• WHAT THE TASK ASKS
Check each line below for the word "when". Then give only how many lines have it.

• DATA LISTING
(* ===== verification/SwitchSpec.v ===== *)
(** * The [switch], VLAN and metrics sections

    Loop detection: which spanning-tree instances come out configured.  Port
    isolation: unique session ids.  RADIUS hosts: what is stored for each. *)

From S2P Require Import Prelude CNum CStr Bitmap Router Json PlatTypes World Frame ProtoConv CfgEthernet CfgInterfaces CfgSwitch Messages CfgServices CfgParse Replies Sample PortList MessageEffects ParserEffects EthernetSpec.

(** ** Members of a VLAN

    What one element of an interface's [ethernet] list adds to the VLAN, and
    what makes the parser's behaviour on it undefined. *)

Section vlan.
Context `{J : CJson, P : Platform, T : CTarget, L : CLibc}.

Definition vlan_at (w : world) (vid : Z) : plat_port_vlan :=
  arr_get zero_plat_port_vlan (cfg_vlans (w_cfg w)) vid.

(** The node of port [i]. *)
Definition member_of (tagged i : Z) : vlan_member :=
  mk_vlan_member (PID_TO_NAME i) (wrap 16 i) (tagged =? TAG_TAGGED_E).

(** The ports of [l] become members of [vid], in front of the ones it has;
    everything else of the VLANs is kept. *)
Definition members_added (vid tagged : Z) (l : list Z) (w w' : world) : Prop :=
  vlan_at w' vid = vlan_at w vid
    <| vlan_members := (rev (map (member_of tagged) l) ++ vlan_members (vlan_at w vid))%list |> ∧
  ∀ v, v ≠ vid → vlan_at w' v = vlan_at w v.

Lemma members_added_nil vid tagged w : members_added vid tagged [] w w.
Proof. split; [|done]. by destruct (vlan_at w vid). Qed.

Lemma vlan_add_member_spec vid tagged i l w0 w :
  members_added vid tagged l w0 w →
  wp (vlan_add_member vid tagged i) (λ _ w', members_added vid tagged (l ++ [i])%list w0 w' ∧
      w_port_list w' = w_port_list w)
    any_err (λ _, ¬ 0 ≤ vid < MAX_VLANS) w.
Proof.
  intros [Hv Ho]. unfold vlan_add_member, vlan_upd, vlan_get.
  apply wp_bind, wp_alloc_or_err; [|done]. set (w1 := w <| w_heap := _ |>).
  apply wp_bind, wp_bind, wp_get_cfg, wp_arr_read; [|done]. intros Hr.
  apply wp_bind, wp_get_cfg, wp_bind, wp_arr_write; [|done]. intros _.
  apply wp_upd_cfg. split; [|done]. unfold members_added, vlan_at in *. cbn [w_cfg cfg_vlans set].
  change (w_cfg w1) with (w_cfg w) in *. split.
  - rewrite arr_get_insert, decide_True by done. rewrite Hv.
    by rewrite map_app, rev_app_distr.
  - intros v Hne. rewrite arr_get_insert, decide_False by congruence. by apply Ho.
Qed.

(** The [select-ports] of an element, whatever the case of its name. *)
Definition vlan_select_ports (eth : json) : option json := get_item_ci (Some eth) "select-ports".
Definition vlan_tag (eth : json) : option string :=
  string_value (get_item (Some eth) "vlan-tag").

Definition entry_members (eth : json) (vid : Z) (w w' : world) : Prop :=
  ∃ l tagged, NoDup l ∧
    (∀ k, k ∈ l ↔ 0 ≤ k < MAX_NUM_OF_PORTS ∧ k ∈ port_numbers (w_port_list w') ∧
       ∃ item, item ∈ for_each_child (vlan_select_ports eth) ∧ picks item k) ∧
    (∃ t, vlan_tag eth = Some t ∧ table_find streq vlan_tag_table t = Some tagged) ∧
    members_added vid tagged l w w'.

Lemma for_each_bit_set_nodup A len : 0 ≤ len → NoDup (BITMAP_FOR_EACH_BIT_SET A len).
Proof.
  intros Hl. rewrite for_each_bit_set_eq by done. apply list.NoDup_filter, NoDup_seqZ.
Qed.

(** An element of a VLAN's [ethernet] list adds exactly the ports it selects,
    each once, with its number, its name and the tag asked for, in front of
    the members there are, and touches nothing else of any VLAN.  Its
    behaviour is undefined, besides the cases of the selection and an id out
    of range, when the element has no [vlan-tag] string: the missing text goes
    to [strcmp] before the test that would report it. *)
Theorem vlan_entry_members (vid : Z) (eth : json) (w : world) :
  wp (vlan_ethernet_entry vid eth) (λ _ w', entry_members eth vid w w') any_err
    (λ _, selection_faults (vlan_select_ports eth) w ∨ vlan_tag eth = None ∨ ¬ 0 ≤ vid < MAX_VLANS) w.
Proof.
  unfold vlan_ethernet_entry. cbv zeta. fold (vlan_select_ports eth) (vlan_tag eth).
  apply wp_bind, wp_try. eapply wp_mono; [apply select_ports_spec| |by intros; apply wp_err|by left].
  intros [bm n] w1 ([[Hb1 Hb] _] & Hr & _). apply wp_bind, wp_err_if; [done|]. intros _.
  unfold proto_vlan_tagged_to_num. apply wp_bind, wp_bind, wp_deref; [|by right; left].
  intros t Ht. apply wp_ret. destruct (table_find streq vlan_tag_table t) as [tagged|] eqn:Htg;
    [|by apply wp_err].
  set (l := BITMAP_FOR_EACH_BIT_SET bm MAX_NUM_OF_PORTS).
  assert (members_added vid tagged [] w w1) as H0.
  { destruct Hr as [(? & ? & ? & ? & ? & ->) _]. exact (members_added_nil vid tagged w). }
  apply (wp_for_each (λ seen w', members_added vid tagged seen w w' ∧ w_port_list w' = w_port_list w1));
    [done| |].
  - intros seen i todo w2 _ [Hm Hp]. eapply wp_mono; [by apply vlan_add_member_spec| |done|by auto].
    intros _ w3 [H3 Hp3]. split; [done|congruence].
  - intros w2 [Hm Hp]. exists l, tagged. split; [by apply for_each_bit_set_nodup|].
    split; [|split; [by exists t|done]]. intros k. rewrite Hp.
    unfold l. rewrite elem_of_for_each_bit_set by (vm_compute; congruence). split.
    + intros [Hk Ht2]. split; [done|]. by apply (Hb k ltac:(lia)).
    + intros [Hk Hs]. split; [done|]. by apply (Hb k ltac:(lia)).
Qed.
End vlan.

Section stp.
Context `{J : CJson, JL : !CJsonLaws, P : Platform, T : CTarget}.

(** ** STP instances *)
Definition instance_id (iter : json) : Z := int_or 0 (get_item (Some iter) "id").

(** What an element asks for, the defaults filled in; the 16-bit fields keep
    the low bits. *)
Definition instance_of (iter : json) : plat_stp_instance_cfg :=
  let field dflt name := wrap 16 (int_or dflt (get_item (Some iter) name)) in
  let enabled := get_item (Some iter) "enabled" in
  mk_plat_stp_instance_cfg
    (if non_null enabled then is_true enabled else false)
    (field 15 "forward_delay") (field 2 "hello_time") (field 20 "max_age") (field 32768 "priority").

Definition instance_ok (iter : json) : Prop := 0 ≤ instance_id iter < MAX_VLANS.

(** The instances of [items], the others at their defaults. *)
Definition instances_are (items : list json) (a : gmap Z plat_stp_instance_cfg) : Prop :=
  ∀ id, 0 ≤ id < MAX_VLANS →
    arr_get zero_plat_stp_instance_cfg a id =
    match find (λ it, instance_id it =? id) items with
    | Some it => instance_of it
    | None => stp_default
    end.

Lemma fold_insert_lookup {A} (g : gmap Z A → Z → A) l a k zero :
  arr_get zero (fold_left (λ a i, <[i := g a i]> a) l a) k = arr_get zero a k ∨ k ∈ l.
Proof.
  revert a. induction l as [|x l IH]; intros a; [by left|]. simpl.
  destruct (IH (<[x := g a x]> a)) as [H|H]; [|right; set_solver]. rewrite H, arr_get_insert.
  destruct (decide (x = k)) as [->|]; [right; set_solver|by left].
Qed.

Lemma fold_const_lookup {A} (v : A) l a k zero :
  k ∈ l → arr_get zero (fold_left (λ a i, <[i := v]> a) l a) k = v.
Proof.
  revert a. induction l as [|x l IH]; intros a Hk; [by apply elem_of_nil in Hk|]. simpl.
  destruct (decide (k ∈ l)) as [Hl|Hl]; [by apply IH|].
  destruct (fold_insert_lookup (λ _ _, v) l (<[x := v]> a) k zero) as [H|H]; [|done].
  rewrite H, arr_get_insert, decide_True; [done|set_solver].
Qed.
Definition reenroll_post (rpc : rpc_t) (w w' : world) : Prop :=
  let file f := w_files w !! UCENTRAL_CONFIG f in
  let refused text := effect w [] [action_answer rpc w 1 text 1] w' in
  let restarts (b : bool) := ∃ es, outputs w es w' ∧ (EvAlarm 10 ∈ es ↔ b = true) in
  let cert :=
    match est_get_server_url (file "cert.pem") with
    | None => None
    | Some url => est_simple_reenroll url (file "operational.pem") (file "key.pem") (file "cas.pem")
    end in
  match cert with
  | None => (∃ text, refused text) ∧ restarts false ∧ w_files w' = w_files w
  | Some cert =>
      if negb (io_next w 0) then
        refused "Failed to save renewed certificate" ∧ restarts false ∧ w_files w' = w_files w
      else if negb (io_next w 1) then
        refused "Failed to save renewed certificate" ∧ restarts false ∧
        w_files w' = <[operational_cert := disk_of w cert]> (w_files w)
      else
        effect w [] [action_answer rpc w 0
          "Certificate reenrollment successful, restarting in 10 seconds" 0] w' ∧ restarts true ∧
        w_files w' = <[operational_cert := disk_of w cert]> (w_files w)
  end.

Ltac restarts_done :=
  eexists; split; [unfold outputs; simpl; rewrite <- ?app_assoc; reflexivity|set_solver].

(** [reenroll] for a named device: the restart is scheduled exactly when the
    renewed certificate was written without an error; the file then holds it, or
    the part of it that reached the disk, since closing the file is not
    checked ([disk_of]).  Without a server, a certificate or an open file the file
    stays as it was; a failed write leaves a part, since the file is emptied
    before it is written.  No other file is touched, the platform
    is not called, and exactly one reply is sent. *)
Theorem reenroll_outcome (rpc : rpc_t) (w : world) :
  no_oom w → non_null (param rpc "serial") = true →
  wp (reenroll_handle rpc) (λ _, reenroll_post rpc w) (λ _, False) no_fault w.
Proof.
  intros Hm Hs. unfold reenroll_handle, reenroll_post. rewrite Hs. cbn [negb].
  apply wp_bind, wp_gets. cbv zeta.
  destruct (est_get_server_url _) as [url|];
    [|apply wp_bind, wp_emit; eapply wp_of_eq; [by apply action_reply_sends|];
      split; [eexists; effect_done|]; split; [restarts_done|done]].
  destruct (est_simple_reenroll _ _ _ _) as [cert|];
    [|apply wp_bind, wp_emit; eapply wp_of_eq; [by apply action_reply_sends|];
      split; [eexists; effect_done|]; split; [restarts_done|done]].
  unfold save_certificate, write_file.
  apply wp_bind, wp_bind, wp_io_next. destruct (io_next w 0) eqn:H0; cbn [negb].
  2:{ apply wp_bind, wp_emit, wp_ret. cbn [negb]. eapply wp_of_eq; [by apply action_reply_sends|].
      split; [effect_done|]. split; [restarts_done|done]. }
  apply wp_bind, wp_bind, wp_modify, wp_emit. apply wp_bind, wp_io_next.
  change (io_next _ 0) with (io_next (w <| w_io := tail (w_io w) |>) 0). rewrite io_next_tail.
  apply wp_bind, wp_disk. change (disk_of _ cert) with (disk_of w cert).
  apply wp_bind, wp_bind, wp_modify, wp_emit.
  destruct (io_next w 1) eqn:H1; cbn [negb].
  2:{ apply wp_bind, wp_emit, wp_ret. cbn [negb]. eapply wp_of_eq; [by apply action_reply_sends|].
      split; [effect_done|]. split; [restarts_done|]. simpl. by rewrite insert_insert. }
  apply wp_ret. cbn [negb]. apply wp_bind, wp_emit.
  eapply wp_of_eq; [by apply action_reply_sends|].
  split; [effect_done|]. split; [restarts_done|]. simpl. by rewrite insert_insert.
Qed.
(** ** rtty *)
Definition rtty_complete (rpc : rpc_t) : bool :=
  forallb (λ k, non_null (get_item (rpc_params rpc) k))
    ["serial"; "token"; "id"; "server"; "port"; "user"; "timeout"; "password"].
(* ===== verification/Txq.v ===== *)
(** * The transmit queue ([ucentral-client.c])

    Messages wait in a singly linked list between the threads that produce
    them and the service thread of libwebsockets: [txqhead], [txqtail] and, for
    the first message of a session, [txconnect].  The nodes live in a store
    ([t_mem]) addressed by pointers, so that sharing, a dangling tail or a node
    freed twice would be seen; [t_calloc] gives the outcome of the allocations
    to come.  Each function below is one critical section of [txqmtx], or runs
    on memory only its own thread can reach. *)

From S2P Require Import Prelude CNum CStr Log.
#[local] Open Scope list_scope.

Record txq := mk_txq {
  txq_next : option positive;
  txq_len : Z;                (* size_t: LWS_PRE more than the message *)
  txq_data : string           (* the bytes from data[LWS_PRE] on *)
}.
#[export] Instance eta_txq : Eta txq := λ r, mk_txq (txq_next r) (txq_len r) (txq_data r).

Record txs := mk_txs {
  t_calloc : list bool;
  t_mem : gmap positive txq;
  t_txqhead : option positive;
  t_txqtail : option positive;
  t_txconnect : option positive
}.
#[export] Instance eta_txs : Eta txs := λ r,
  mk_txs (t_calloc r) (t_mem r) (t_txqhead r) (t_txqtail r) (t_txconnect r).

Definition txs_init (calloc : list bool) : txs := mk_txs calloc ∅ None None None.

(** [sizeof(struct txq)] of a 64-bit target. *)
Definition sizeof_txq : Z := 16.

(** The macro of libwebsockets: the bytes it wants in front of a message. *)
Class Lws := { LWS_PRE : Z; lws_pre_pos : 0 ≤ LWS_PRE < 2 ^ 16 }.

Section txq_ops.
Context `{W : Lws}.

Definition load (p : positive) : M txs txq :=
  mem ← gets t_mem; of_option UseAfterFree (mem !! p).

Definition store (p : positive) (m : txq) : M txs unit :=
  _ ← load p; modify (λ t, t <| t_mem := <[p := m]> (t_mem t) |>).

Definition free (p : positive) : M txs unit :=
  mem ← gets t_mem;
  _ ← of_option DoubleFree (mem !! p);
  modify (λ t, t <| t_mem := delete p (t_mem t) |>).

Definition free_opt (p : option positive) : M txs unit :=
  match p with Some p => free p | None => ret tt end.

(** [calloc(1, sizeof *msg + LWS_PRE + len + 1)], the two assignments and the
    [memcpy]; [None] when there is no memory. *)
Definition txq_new (data : string) : M txs (option positive) :=
  let len := slen data in
  let size := wrap 64 (sizeof_txq + LWS_PRE + len + 1) in
  calloc ← gets t_calloc;
  _ ← modify (λ t, t <| t_calloc := tail calloc |>);
  if negb (default true (head calloc)) then ret None
  else if size <? sizeof_txq + LWS_PRE + len then faulty BufferOverflow
  else
    mem ← gets t_mem;
    let p := fresh (dom mem) in
    _ ← modify (λ t, t <| t_mem := <[p := mk_txq None (wrap 64 (LWS_PRE + len)) data]> (t_mem t) |>);
    ret (Some p).

Definition txq_enqueue (msg : positive) : M txs unit :=
  tail ← gets t_txqtail;
  match tail with
  | Some t =>
      m ← load t;
      _ ← store t (m <| txq_next := Some msg |>);
      modify (λ t, t <| t_txqtail := Some msg |>)
  | None => modify (λ t, t <| t_txqhead := Some msg |> <| t_txqtail := Some msg |>)
  end.

Definition txq_pull : M txs (option positive) :=
  head ← gets t_txqhead;
  _ ← modify (λ t, t <| t_txqhead := None |> <| t_txqtail := None |>);
  ret head.

Definition txq_connect_pull : M txs (option positive) :=
  msg ← gets t_txconnect;
  _ ← modify (λ t, t <| t_txconnect := None |>);
  ret msg.

(** The critical section of [txq_connect_msg_proto_cb]. *)
Definition txq_connect_put (msg : positive) : M txs unit :=
  old ← gets t_txconnect;
  _ ← free_opt old;
  modify (λ t, t <| t_txconnect := Some msg |>).

(** [txq_connect->next = txq; txq = txq_connect;] *)
Definition txq_link (connect txq : option positive) : M txs (option positive) :=
  match connect with
  | None => ret txq
  | Some c => m ← load c; _ ← store c (m <| txq_next := txq |>); ret (Some c)
  end.

(** One [m = txq; txq = txq->next;] and the message of [m]: [m->len - LWS_PRE]
    bytes are read from [data]. *)
Definition txq_read (p : positive) : M txs (option positive * string) :=
  m ← load p;
  let n := wrap 64 (txq_len m - LWS_PRE) in
  if n <=? slen (txq_data m) then ret (txq_next m, stake (Z.to_nat n) (txq_data m))
  else faulty OutOfBounds.

(** [txq_free]: the loop runs once per node, of which the store bounds the
    number. *)
Fixpoint txq_free_loop (fuel : nat) (p : option positive) : M txs unit :=
  match fuel, p with
  | _, None => ret tt
  | O, Some _ => fail
  | S fuel, Some n => m ← load n; _ ← free n; txq_free_loop fuel (txq_next m)
  end.
Definition txq_free (p : option positive) : M txs unit :=
  mem ← gets t_mem; txq_free_loop (S (size mem)) p.
End txq_ops.

(** ** What a list of nodes holds *)
Section chains.
Context `{W : Lws}.

(** A node and its message. *)
Abbreviation item := (positive * string)%type.

Definition holds (m : txq) (s : string) : Prop :=
  txq_data m = s ∧ wrap 64 (txq_len m - LWS_PRE) = slen s.

Fixpoint chain (mem : gmap positive txq) (p : option positive) (l : list item) : Prop :=
  match l with
  | [] => p = None
  | (a, s) :: l =>
      p = Some a ∧ ∃ m, mem !! a = Some m ∧ holds m s ∧ chain mem (txq_next m) l
  end.

Lemma chain_agree mem mem' p l :
  (∀ a, a ∈ l.*1 → mem' !! a = mem !! a) → chain mem p l → chain mem' p l.
Proof.
  revert p. induction l as [|[a s] l IH]; intros p Hag; [done|].
  intros (-> & m & Hm & Hh & Hc). split; [done|]. exists m. split_and!; [|done|].
  - rewrite Hag; [done|]. simpl. set_solver.
  - apply IH; [|done]. intros b Hb. apply Hag. simpl. set_solver.
Qed.

Lemma chain_dom mem p l a : chain mem p l → a ∈ l.*1 → is_Some (mem !! a).
Proof.
  revert p. induction l as [|[b s] l IH]; intros p; simpl; [set_solver|].
  intros (_ & m & Hm & _ & Hc) Ha. apply elem_of_cons in Ha as [->|Ha]; eauto.
Qed.

(** Linking a node after the last one. *)
Lemma chain_snoc mem p l t m a s :
  chain mem p l → NoDup (l.*1 ++ [a]) → last l.*1 = Some t → mem !! t = Some m →
  (∃ n, mem !! a = Some n ∧ holds n s ∧ txq_next n = None) →
  chain (<[t := m <| txq_next := Some a |>]> mem) p (l ++ [(a, s)]).
Proof.
  revert p. induction l as [|[b u] l IH]; intros p; [done|].
  intros (-> & mb & Hmb & Hhb & Hc) Hnd Hl Hm Ha. split; [done|].
  simpl in Hnd. apply NoDup_cons in Hnd as [Hnb Hnd].
  destruct l as [|[b' u'] l].
  - simpl in Hl. injection Hl as ->. rewrite Hmb in Hm. injection Hm as ->.
    exists (m <| txq_next := Some a |>). rewrite lookup_insert_eq. split; [done|]. split; [done|].
    destruct Ha as (n & Hn & Hhn & Hnn). split; [done|]. exists n.
    rewrite lookup_insert_ne by set_solver. done.
  - exists mb. rewrite lookup_insert_ne; [split_and!; try done|].
    + apply IH; auto.
    + intros ->. apply Hnb, elem_of_app. left. by apply last_Some_elem_of.
Qed.

Lemma chain_insert_ne mem p m q l :
  p ∉ l.*1 → chain mem q l → chain (<[p := m]> mem) q l.
Proof. intros Hp. apply chain_agree. intros a Ha. apply lookup_insert_ne. by intros ->. Qed.

Lemma chain_delete_ne mem p q l : p ∉ l.*1 → chain mem q l → chain (delete p mem) q l.
Proof. intros Hp. apply chain_agree. intros a Ha. apply lookup_delete_ne. by intros ->. Qed.

Lemma chain_length_inv mem p l : chain mem p l → p = None ↔ l = [].
Proof. destruct l as [|[a s] l]; simpl; [done|]. intros (-> & _). done. Qed.
End chains.

(** ** The invariant

    A [view] says who holds which node: the queue, the pending connect
    message, the list [v_held] the service thread has pulled (it starts at
    [v_hp]), the node [v_cur] it is sending, and a node [v_new] that was just
    allocated.  [owned v t]: the store of [t] holds exactly these nodes, none
    is shared and none is lost. *)
Abbreviation item := (positive * string)%type.

Record view := mk_view {
  v_hp : option positive;
  v_held : list item;
  v_cur : option item;
  v_new : option item;
  v_connect : option item;
  v_queue : list item
}.
#[export] Instance eta_view : Eta view := λ r,
  mk_view (v_hp r) (v_held r) (v_cur r) (v_new r) (v_connect r) (v_queue r).

Definition view_init : view := mk_view None [] None None None [].

Definition v_items (v : view) : list item :=
  option_list (v_new v) ++ v_queue v ++ option_list (v_connect v)
  ++ option_list (v_cur v) ++ v_held v.

Section owned.
Context `{W : Lws}.

Definition fits (s : string) : Prop := slen s < 2 ^ 63.

Record owned (v : view) (t : txs) : Prop := {
  ow_queue : chain (t_mem t) (t_txqhead t) (v_queue v);
  ow_tail : t_txqtail t = last (v_queue v).*1;
  ow_new : chain (t_mem t) (fst <$> v_new v) (option_list (v_new v));
  ow_connect : chain (t_mem t) (t_txconnect t) (option_list (v_connect v));
  ow_cur : ∀ a s, v_cur v = Some (a, s) → is_Some (t_mem t !! a);
  ow_held : chain (t_mem t) (v_hp v) (v_held v);
  ow_nodup : NoDup (v_items v).*1;
  ow_dom : ∀ a, is_Some (t_mem t !! a) → a ∈ (v_items v).*1
}.

Lemma owned_init calloc : owned view_init (txs_init calloc).
Proof.
  split; try done; [apply NoDup_nil_2|]. intros a [m Hm]. done.
Qed.

Lemma owned_alive v t a : owned v t → a ∈ (v_items v).*1 → is_Some (t_mem t !! a).
Proof.
  intros [Hq _ Hn Hc Hcu Hh _ _]. unfold v_items. rewrite !fmap_app, !elem_of_app.
  intros [Ha|[Ha|[Ha|[Ha|Ha]]]];
    [exact (chain_dom _ _ _ _ Hn Ha)|exact (chain_dom _ _ _ _ Hq Ha)
    |exact (chain_dom _ _ _ _ Hc Ha)| |exact (chain_dom _ _ _ _ Hh Ha)].
  destruct (v_cur v) as [[b s]|] eqn:E; simpl in Ha; [|by apply not_elem_of_nil in Ha].
  apply list_elem_of_singleton in Ha as ->. by eapply Hcu.
Qed.

(** A fresh address is nobody's. *)
Lemma owned_fresh v t a (l : list item) :
  owned v t → t_mem t !! a = None → l.*1 ⊆ (v_items v).*1 → a ∉ l.*1.
Proof.
  intros Ho Ha Hl Hin. destruct (owned_alive v t a Ho (Hl _ Hin)) as [m Hm]. congruence.
Qed.

Lemma items_parts v :
  (v_queue v).*1 ⊆ (v_items v).*1 ∧ (option_list (v_connect v)).*1 ⊆ (v_items v).*1 ∧
  (option_list (v_cur v)).*1 ⊆ (v_items v).*1 ∧ (v_held v).*1 ⊆ (v_items v).*1 ∧
  (option_list (v_new v)).*1 ⊆ (v_items v).*1.
Proof. unfold v_items. rewrite !fmap_app. split_and!; set_solver. Qed.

• EXERCISE RESPONSE
3